Phylogenetic tree of phosphate transporter proteins in C. sativa with their orthologous in Arabidopsis and rice. Phylogenetic tree was created using NJ method with 1000 bootstrap.
Expression profile of PHT genes
The expression level of PHT genes in C. sativa was evaluated in different tissues and in response to abiotic stresses, including cold, NaCl, cadmium, and drought conditions (Fig. 3a, b). Regarding the expression results, PHTs showed diverse expression patterns in various tissues of C. sativa (Fig. 3a). Furthermore, our findings revealed that PHTs are more expressed in shoot tissues than root tissues of C. sativa (Fig. 4a). Besides, PHO1 genes showed high expression in root tissues than shoot tissues. The expression profile of PHTs under abiotic stresses stated that PHTs are involved in response to drought, cold, salinity, and cadmium stress (Fig. 3b). However, PHTs genes showed differential expression based on the type of stress. For instance, PHTs were more up-regulated in response to cold stress, while they were more down-regulated in response to NaCl stress (Fig. 4b). In addition, Venn diagrams also showed differential expression patterns of PHTs in response to abiotic stresses (Fig. 4c, d). Regarding the Venn diagrams, four PHTs, including Csa13g023330 (as a PHT4;5 gene), Csa05g034250 (as a sodium dependent PHT gene), and two PHO1 homolog3 genes (Csa14g017010 and Csa17g019420) were up regulated in response to all studied abiotic stresses (Fig. 4c). Moreover, a PHO1 homolog5 (Csa09g005520) was identified as a common repressed gene in response to abiotic stresses in C. sativa (Fig. 4d). Overall, our findings stated that PHTs are involved in regulating Camelina’s responses under environmental stress conditions.

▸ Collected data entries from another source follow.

Lemma widening_keeps_allow_witness :
  ∃ resp2 σ2',
    AuthZReq (sample_plugin ["library"; "myregistry"] ["ubuntu"; "/app:latest"])
      pull_myregistry_app [] = (Returns resp2, σ2')
    ∧ Allow resp2 = true.
Proof.
  eapply (widening_keeps_allow (platform := reference sample_open)
            "unix:///var/run/docker.sock" "unix:///var/run/docker.sock"
            ["myregistry"] ["/app:latest"]
            ["library"; "myregistry"] ["ubuntu"; "/app:latest"]
            (sample_plugin ["myregistry"] ["/app:latest"])
            (sample_plugin ["library"; "myregistry"] ["ubuntu"; "/app:latest"])
            pull_myregistry_app [] []).
  - reflexivity.
  - reflexivity.
  - intros x Hx. apply list_elem_of_singleton in Hx as ->.
    apply list_elem_of_further, list_elem_of_here.
  - intros x Hx. apply list_elem_of_singleton in Hx as ->.
    apply list_elem_of_further, list_elem_of_here.
  - vm_compute. reflexivity.
  - reflexivity.
Defined.

Lemma image_flags_need_leading_slash_witness :
  ∃ resp σ',
    AuthZReq (sample_plugin ["library"] ["ubuntu"]) pull_ubuntu []
    = (Returns resp, σ')
    ∧ Allow resp = false.
Proof.
  apply (image_flags_need_leading_slash (platform := reference sample_open)
           "unix:///var/run/docker.sock" ["library"] ["ubuntu"]
           (sample_plugin ["library"] ["ubuntu"]) pull_ubuntu pull_ubuntu_url []).
  - reflexivity.
  - intros i Hi. apply list_elem_of_singleton in Hi as ->.
    split; [discriminate|]. intros [rest Hrest]. discriminate Hrest.
  - vm_compute. reflexivity.
  - vm_compute. discriminate.
Defined.

Lemma registry_flags_with_slash_never_match_witness :
  ∃ resp σ',
    AuthZReq (sample_plugin ["docker.io/myregistry"] ["/app:latest"])
      pull_myregistry_app []
    = (Returns resp, σ')
    ∧ Allow resp = false.
Proof.
  apply (registry_flags_with_slash_never_match
           (platform := reference sample_open)
           "unix:///var/run/docker.sock"
           ["docker.io/myregistry"] ["/app:latest"]
           (sample_plugin ["docker.io/myregistry"] ["/app:latest"])
           pull_myregistry_app pull_myregistry_app_url []).
  - reflexivity.
  - intros r Hr. apply list_elem_of_singleton in Hr as ->.
    apply (bool_decide_unpack _). vm_compute. exact I.
  - vm_compute. reflexivity.
  - vm_compute. discriminate.
Defined.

Expression profile of phosphate transporter genes in C. sativa at different tissues (a), and response to abiotic stress (b).

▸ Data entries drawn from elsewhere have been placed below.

(** X4. A parsed value above the limit gives exactly the limit, one
    below the opposite of the limit gives exactly its opposite; the
    infinities are such values. *)
Theorem X4_value_beyond_limits_saturates
        (args : list string) (a : axis) (s : string) (v : float) :
  nth_error args (arg_index a) = Some s ->
  stof s = Returns v ->
  exists msg,
    getCommandMsg args = Returns msg
    /\ (flt (limit a) (double_of_float v) = true -> field a msg = limit a)
    /\ (flt (double_of_float v) (fneg (limit a)) = true ->
        field a msg = fneg (limit a)).
Proof.
  intros Hs Hv.
  destruct (field_getCommandMsg args a) as [msg [E F]].
  exists msg. split; [exact E|].
  rewrite F, Hs, (component_parsed a s v Hv). unfold clamp.
  split; intros H.
  - rewrite H.
    assert (L : flt (double_of_float v) (fneg (limit a)) = false).
    { destruct (flt (double_of_float v) (fneg (limit a))) eqn:C; auto.
      assert (B : fle (double_of_float v) (limit a) = true).
      { apply (fle_trans _ (fneg (limit a))); [now apply flt_fle|].
        destruct a; reflexivity. }
      apply fle_not_flt in B. congruence. }
    now rewrite L.
  - now rewrite H.
Qed.

Lemma X4_value_beyond_limits_saturates_witness :
  exists msg,
    getCommandMsg ["j5_interface"; "-inf"]%string = Returns msg
    /\ (flt (limit Linear) (double_of_float (S754_infinity true)) = true ->
        field Linear msg = limit Linear)
    /\ (flt (double_of_float (S754_infinity true)) (fneg (limit Linear)) = true ->
        field Linear msg = fneg (limit Linear)).
Proof.
  apply (X4_value_beyond_limits_saturates
           ["j5_interface"; "-inf"]%string Linear "-inf"%string);
    reflexivity.
Defined.

(** The sign given to the rounding only decides the sign of its result. *)
Lemma binary_round_aux_opp (prec emax : Z) (sx : bool) (mx ex : Z)
      (lx : location) :
  binary_round_aux prec emax (negb sx) mx ex lx
  = SFopp (binary_round_aux prec emax sx mx ex lx).
Proof.
  unfold binary_round_aux.
  destruct (shr_fexp prec emax mx ex lx) as [mrs' e'].
  destruct (shr_fexp prec emax _ e' loc_Exact) as [mrs'' e''].
  destruct (shr_m mrs'') as [|m|m]; try reflexivity.
  destruct (e'' <=? emax - prec); reflexivity.
Qed.

Lemma binary_round_opp (prec emax : Z) (sx : bool) (mx : positive) (ex : Z) :
  binary_round prec emax (negb sx) mx ex
  = SFopp (binary_round prec emax sx mx ex).
Proof.
  unfold binary_round. destruct (shl_align mx ex _) as [mz ez].
  apply binary_round_aux_opp.
Qed.

Lemma double_of_float_opp (v : float) :
  double_of_float (SFopp v) = fneg (double_of_float v).
Proof.
  destruct v as [s|s| |s m e]; try reflexivity.
  apply binary_round_opp.
Qed.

The number of expressed PHTs in different tissues of C. sativa (a), number of up-regulated and down regulated PHTs in C. sativa genomes in response to abiotic stresses, including drought, NaCl, cold, and cadmium (b), Venn diagram of up-regulated PHT genes (c), and down-regulated PHT genes in response to abiotic stresses (d).
Post-translational modifications
In the current study, we predicted the potential site of post-translation modifications in terms of phosphorylation and N-glycosylation modifications into PTH proteins of C. sativa (Fig. 5). Regarding the prediction N-glycosylation results, seven PHTs, including two PHT2;1 proteins (Csa06g006270 and Csa09g010040), two PHT4;3 proteins (Csa09g045340 and Csa06g020780), two PHT4 proteins (Csa11g070280 and Csa20g071480), and a PHO1 homolog10 protein (Csa16g030840), were found non site for N-glycosylation (Fig. 5a). Besides, a PHO1 homolog10, Csa03g017780, with seven predicted sites was found as a hyper glycosylation protein and six N-glycosylation sites were predicted in four PHO1 proteins, including PHO1 homolog4 (Csa10g017620), PHO1 homolog2 (Csa09g005530), PHO1 homolog7 (Csa17g034160), and PHO1 homolog3 (Csa14g017010). In addition, PHT proteins in C. sativa varied from 20 to 112 sites based on potential phosphorylation modifications (Fig. 5b). A PHT4;5 protein, Csa13g023330, showed a minimum potential phosphorylation site (20 predicted sites), while two PHO1 homolog proteins, including PHO1 homolog4 (Csa10g017620), PHO1 homolog2 (Csa09g005530), were found with high potential sites (112 sites). Overall, the results of prediction of post-translation modifications revealed that PHO1 homolog proteins have more potential for phosphorylation and glycosylation than other PHT proteins in C. sativa.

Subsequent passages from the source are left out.